— REQUIRED WORK —
From the records below, copy every line that contains the word "assert".

— DATA SHOWN —
(** ** Tabs controller *)

(** What the click handler does to every tab of the group before it
    selects one. *)
Lemma deselect_all (tabs : list NodeId) (p : Page) :
  ∃ q,
    forEach tabs (λ t,
      classList_remove (Some t) ["active"];;
      setAttribute (Some t) "aria-selected" "false") p = (Normal tt, q)
    ∧ keepsElements p q
    ∧ (∀ n, n ∉ tabs → element n q = element n p)
    ∧ (∀ n, n ∈ tabs → is_Some (element n p) →
            has_class "active" n q = false
            ∧ attribute n "aria-selected" q = Some "false").
Proof.
  revert p. induction tabs as [|t tabs IH]; intros p.
  { exists p. split; [done|]. split; [apply keepsElements_refl|].
    split; [done|]. intros n Hn. by apply elem_of_nil in Hn. }
  set (p1 := update t (with_attribute "aria-selected" "false")
               (update t (with_classList
                            (λ l, foldl (λ acc c, tokens_remove c acc) l ["active"])) p)).
  destruct (IH p1) as (q & Hrun & Hkeep & Hout & Hin).
  assert (Hkeep1 : keepsElements p p1).
  { subst p1. eapply keepsElements_trans; apply update_keepsElements. }
  exists q. split; [|split; [|split]].
  - cbn [forEach]. js_run. exact Hrun.
  - by eapply keepsElements_trans.
  - intros n Hn. apply not_elem_of_cons in Hn as [Hne Hn].
    rewrite (Hout n Hn). subst p1.
    rewrite !element_update. by rewrite !decide_False.
  - intros n Hn Hex.
    destruct (decide (n ∈ tabs)) as [Hl | Hl].
    + apply Hin; [done|]. by apply Hkeep1.
    + apply elem_of_cons in Hn as [-> | Hn]; [|done].
      unfold has_class, classes, attribute. rewrite (Hout t Hl). subst p1.
      destruct Hex as [e He].
      rewrite !element_update, !decide_True, He by done. cbn.
      by rewrite tokens_remove_out, lookup_insert_eq.
Qed.

Lemma tabClick_selects (tabs : list NodeId) (tab : NodeId) (p : Page) :
  (∀ n, n ∈ tabs → is_Some (element n p)) →
  tab ∈ tabs →
  ∃ p', tabClick tabs tab p = (Normal tt, p')
    ∧ keepsElements p p'
    ∧ (∀ n, n ∉ tabs → is_Some (element n p) → element n p' = element n p)
    ∧ selectedIs tabs tab p'.
Proof.
  intros Hvalid Htab. unfold tabClick.
  destruct (deselect_all tabs p) as (q & Hrun & Hkeep & Hout & Hin).
  rewrite (run_bind _ _ _ _ _ Hrun). js_run.
  set (q1 := update tab (with_attribute "aria-selected" "true")
               (update tab (with_classList (tokens_add "active")) q)).
  rewrite announce_returns.
  assert (Hkeep1 : keepsElements p q1).
  { subst q1. eapply keepsElements_trans; [exact Hkeep|].
    eapply keepsElements_trans; apply update_keepsElements. }
  eexists. split; [reflexivity|]. split; [|split].
  - intros n Hn. rewrite announce_element; by apply Hkeep1.
  - intros n Hn Hex. rewrite announce_element by by apply Hkeep1.
    subst q1. rewrite !element_update.
    rewrite !decide_False by (intros ->; done). by apply Hout.
  - intros n Hn.
    assert (Hex : is_Some (element n q1)) by by apply Hkeep1, Hvalid.
    unfold ariaSelected, markedActive.
    rewrite announce_attribute, announce_has_class by done.
    unfold has_class, classes, attribute. subst q1.
    rewrite !element_update.
    assert (n = tab ∨ n ≠ tab) as [-> | Hne]
      by (destruct (decide (n = tab)); auto).
    + rewrite !decide_True by done.
      destruct (Hkeep tab (Hvalid tab Htab)) as [e He]. rewrite He. cbn.
      rewrite tokens_add_in, lookup_insert_eq.
      by rewrite !bool_decide_eq_true_2.
    + rewrite !decide_False by done.
      destruct (Hin n Hn (Hvalid n Hn)) as [Hc Ha].
      unfold has_class, classes, attribute in Hc, Ha. rewrite Hc, Ha.
      by rewrite !bool_decide_eq_false_2.
Qed.

Lemma all_nodes_NoDup (p : Page) : NoDup (all_nodes p).
Proof.
  apply NoDup_ListNoDup. unfold all_nodes.
  repeat (constructor;
          [cbn; rewrite in_map_iff; intros H; decompose [or ex and] H; congruence|]).
  apply Stdlib.Lists.Finite.Injective_map_NoDup; [|apply List.seq_NoDup].
  intros i j. congruence.
Qed.

Lemma query_in_NoDup (root : NodeId) (sel : Selector) (p : Page) :
  NoDup (querySelectorAll_in root sel p).
Proof.
  apply NoDup_ListNoDup, List.NoDup_filter, NoDup_ListNoDup, all_nodes_NoDup.
Qed.

Lemma document_query_NoDup (sel : Selector) (p : Page) :
  NoDup (document_querySelectorAll sel p).
Proof.
  apply NoDup_ListNoDup, List.NoDup_filter, NoDup_ListNoDup, all_nodes_NoDup.
Qed.

Lemma filter_only {A} `{EqDecision A} (f : A → bool) (l : list A) (x : A) :
  NoDup l → x ∈ l → (∀ y, y ∈ l → f y = bool_decide (y = x)) →
  List.filter f l = [x].
Proof.
  induction 1 as [|y l Hy Hl IH]; intros Hx Hf.
  { by apply elem_of_nil in Hx. }
  cbn [List.filter]. rewrite (Hf y) by by left.
  destruct (decide (y = x)) as [-> | Hne].
  - rewrite bool_decide_eq_true_2 by done. f_equal.
    clear IH Hx. induction l as [|z l IH]; [done|].
    apply not_elem_of_cons in Hy as [Hz Hy]. apply NoDup_cons in Hl as [_ Hl].
    cbn [List.filter]. rewrite (Hf z) by (right; by left).
    rewrite bool_decide_eq_false_2 by congruence.
    apply IH; [done..|]. intros w Hw. apply Hf.
    apply elem_of_cons in Hw as [-> | Hw]; [by left | right; by right].
  - rewrite bool_decide_eq_false_2 by done.
    apply IH.
    + apply elem_of_cons in Hx as [-> | Hx]; done.
    + intros w Hw. apply Hf. by right.
Qed.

— RESULT FOR THIS EXERCISE —
  assert (Hkeep1 : keepsElements p p1).
  assert (Hkeep1 : keepsElements p q1).
    assert (Hex : is_Some (element n q1)) by by apply Hkeep1, Hvalid.
    assert (n = tab ∨ n ≠ tab) as [-> | Hne]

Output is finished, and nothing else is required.